GBM is the most common malignant brain tumour in adults, only a quarter of patients survive for more than one year and just 5% live for more than five years. Its aggressive nature allows it to spread extensively into surrounding brain tissue, making complete removal by surgery almost impossible. In addition, GBM is extremely resistant to radiotherapy and chemotherapy, with a strong probability of recurrence after treatment. One of the main challenges in developing effective treatments is that the tumour exhibits significant variation between patients, even displaying variation within a single patient’s tumour.
The complex nature of this particular tumour type means that the standard of care for these patients has not changed in a generation, so this research brings much-needed hope for the future
Silvia Marino
The researchers are confident that SYNCN will offer an important advance in the battle against GBM. Professor Marino said: ‘The availability of matched GIC and iNSC pairs has allowed us to identify crucial epigenetic differences between GBM and iNSC on a patient-specific basis and has provided essential therapeutic contrast to define disease- and patient-intrinsic biomarkers of drug response that are less confounded by germline variation. It could provide a tool for patient-specific drug matching in at least a proportion of GBM patients.’

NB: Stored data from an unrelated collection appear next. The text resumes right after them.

(* ===== verification/ListConcurrent.v ===== *)
(** * kit.List by many goroutines (list.go, maps.go)

    [Add] and [Remove] lock the list's mutex, [Len] and [Slice] do not.  Each
    goroutine runs a program of calls; its accesses to the map are separate
    steps, so that the order in which the critical sections happen, and which
    accesses can fall together, are consequences of the code.  [Slice] iterates
    over the map without the mutex, one key per step, while others write to it. *)
From S2P Require Export Prelude Collections.
Local Open Scope Z_scope.

Section List_.
Context {K : Type} `{Countable K, !Ordered K, !MapRange K, !MapRangeLaws K}.

(** ** The methods *)

Inductive instr :=
  | ILock                    (* l.mu.Lock() *)
  | ITest (item : K)         (* _, ok := l.data[item] *)
  | IInsert (item : K)       (* l.data[item] = struct{}{} *)
  | IDelete (item : K)       (* delete(l.data, item) *)
  | IUnlock                  (* l.mu.Unlock() *)
  | ILen                     (* len(l.data) *)
  | ISlice.                  (* MapKeys(l.data): the loop and the sorting *)

Inductive call :=
  | CAdd (item : K)
  | CAddSlice (dataslice : list K)
  | CAddMapKeys (datamap : gmap K unit)
  | CRemove (item : K)
  | CRemoveSlice (dataslice : list K)
  | CLen
  | CSlice.
(* ===== verification/Sha256.v ===== *)
(** * [crypto/sha256] and [encoding/hex], as the migrater uses them

    SHA-256 (FIPS 180-4) over 32-bit words held in [Z], and the lower-case
    hexadecimal encoding of its digest. *)
From Stdlib Require Import Ascii String.
From S2P Require Export Prelude.
Local Open Scope Z_scope.

Definition w32 (x : Z) : Z := Z.land x 4294967295.
Definition rotr (n x : Z) : Z := w32 (Z.lor (Z.shiftr x n) (Z.shiftl x (32 - n))).

(** The constants, from their definition: the leading fractional bits of the
    cube roots of the first 64 primes and of the square roots of the first 8. *)
Definition is_prime (n : nat) : bool :=
  forallb (λ d, negb (Z.of_nat n mod Z.of_nat d =? 0)) (seq 2 (n - 2)).
Definition primes : list Z := map Z.of_nat (List.filter is_prime (seq 2 310)).

(** The integer cube root, bit by bit from bit [n - 1] down. *)
Fixpoint cbrt_from (n : nat) (acc x : Z) : Z :=
  match n with
  | O => acc
  | S n =>
      let acc' := acc + 2 ^ Z.of_nat n in
      cbrt_from n (if acc' * acc' * acc' <=? x then acc' else acc) x
  end.

Definition K256 : list Z :=
  Eval vm_compute in map (λ p, w32 (cbrt_from 36 0 (p * 2 ^ 96))) primes.
Definition H0_256 : list Z :=
  Eval vm_compute in map (λ p, w32 (Z.sqrt (p * 2 ^ 64))) (take 8 primes).

(** Big-endian integers. *)
Definition bytes_of (n : nat) (x : Z) : list Z :=
  map (λ i, Z.land (Z.shiftr x (8 * (Z.of_nat n - 1 - Z.of_nat i))) 255) (seq 0 n).
Fixpoint words_of (l : list Z) : list Z :=
  match l with
  | a :: b :: c :: d :: l =>
      Z.lor (Z.shiftl a 24) (Z.lor (Z.shiftl b 16) (Z.lor (Z.shiftl c 8) d)) :: words_of l
  | _ => []
  end.

(** A one bit, zeros up to 56 modulo 64 bytes, and the length in bits. *)
Definition pad (msg : list Z) : list Z :=
  let len := Z.of_nat (length msg) in
  msg ++ [128] ++ replicate (Z.to_nat ((55 - len) mod 64)) 0 ++ bytes_of 8 (8 * len).

(** The message schedule, newest word first: [n] words are still to come. *)
Fixpoint schedule (n : nat) (w : list Z) : list Z :=
  match n with
  | O => w
  | S n =>
      let w2 := nth 1 w 0 in let w7 := nth 6 w 0 in
      let w15 := nth 14 w 0 in let w16 := nth 15 w 0 in
      let s0 := Z.lxor (rotr 7 w15) (Z.lxor (rotr 18 w15) (Z.shiftr w15 3)) in
      let s1 := Z.lxor (rotr 17 w2) (Z.lxor (rotr 19 w2) (Z.shiftr w2 10)) in
      schedule n (w32 (w16 + s0 + w7 + s1) :: w)
  end.

Definition round (h : list Z) (kw : Z * Z) : list Z :=
  match h with
  | [a; b; c; d; e; f; g; h] =>
      let S1 := Z.lxor (rotr 6 e) (Z.lxor (rotr 11 e) (rotr 25 e)) in
      let ch := Z.lxor (Z.land e f) (Z.land (Z.lxor e 4294967295) g) in
      let t1 := h + S1 + ch + kw.1 + kw.2 in
      let S0 := Z.lxor (rotr 2 a) (Z.lxor (rotr 13 a) (rotr 22 a)) in
      let maj := Z.lxor (Z.land a b) (Z.lxor (Z.land a c) (Z.land b c)) in
      [w32 (t1 + S0 + maj); a; b; c; w32 (d + t1); e; f; g]
  | _ => h
  end.

Definition compress (h block : list Z) : list Z :=
  let ws := reverse (schedule 48 (reverse block)) in
  zip_with (λ x y, w32 (x + y)) h (foldl round h (zip K256 ws)).

(** Blocks of sixteen words; a message of [n] words has at most [n] blocks. *)
Fixpoint blocks (n : nat) (h ws : list Z) : list Z :=
  match n, ws with
  | S n, _ :: _ => blocks n (compress h (take 16 ws)) (drop 16 ws)
  | _, _ => h
  end.

Definition Sum256 (msg : gostring) : list Z :=
  let ws := words_of (pad (map code msg)) in
  concat (map (bytes_of 4) (blocks (length ws) H0_256 ws)).

Definition hex_digit (x : Z) : ascii :=
  default zero (str "0123456789abcdef" !! Z.to_nat x).
Definition hex_EncodeToString (bytes : list Z) : gostring :=
  concat (map (λ b, [hex_digit (Z.shiftr b 4); hex_digit (Z.land b 15)]) bytes).

Example sha256_abc :
  hex_EncodeToString (Sum256 (str "abc"))
  = str "ba7816bf8f01cfea414140de5dae2223b00361a396177a9cb410ff61f20015ad".
Proof. vm_compute. reflexivity. Qed.
Example sha256_empty :
  hex_EncodeToString (Sum256 [])
  = str "e3b0c44298fc1c149afbf4c8996fb92427ae41e4649b934ca495991b7852b855".
Proof. vm_compute. reflexivity. Qed.
Example sha256_two_blocks :
  hex_EncodeToString (Sum256 (str "abcdbcdecdefdefgefghfghighijhijkijkljklmklmnlmnomnopnopq"))
  = str "248d6a61d20638b8e5c026930c3e6039a33ce45964ff2167f6ecedd419db06c1".
Proof. vm_compute. reflexivity. Qed.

The preclinical data gathered so far will now need to be validated on larger patient cohorts to assess whether and when this approach could impact patient care. Hugh Adams from Brain Tumour Research said: ‘The complex nature of this particular tumour type means that the standard of care for these patients has not changed in a generation, so this research brings much-needed hope for the future.’
Profile:
Silvia Marino is Professor of Neuropathology at Barts and The London School of Medicine and Dentistry, Queen Mary University of London and also Honorary Consultant Neuropathologist at Barts Health NHS Trust. As the Director of the Brain Tumour Research Centre of Excellence, her research focuses on the biology of normal and neoplastic stem cells with her group currently investigating the role of deregulated epigenetic mechanisms in initiation and progression of brain tumours. In her clinical role, she specialises in the neuropathological assessment of neuro-oncological surgical specimens. She is immediate past President of the British Neuro-Oncology Society.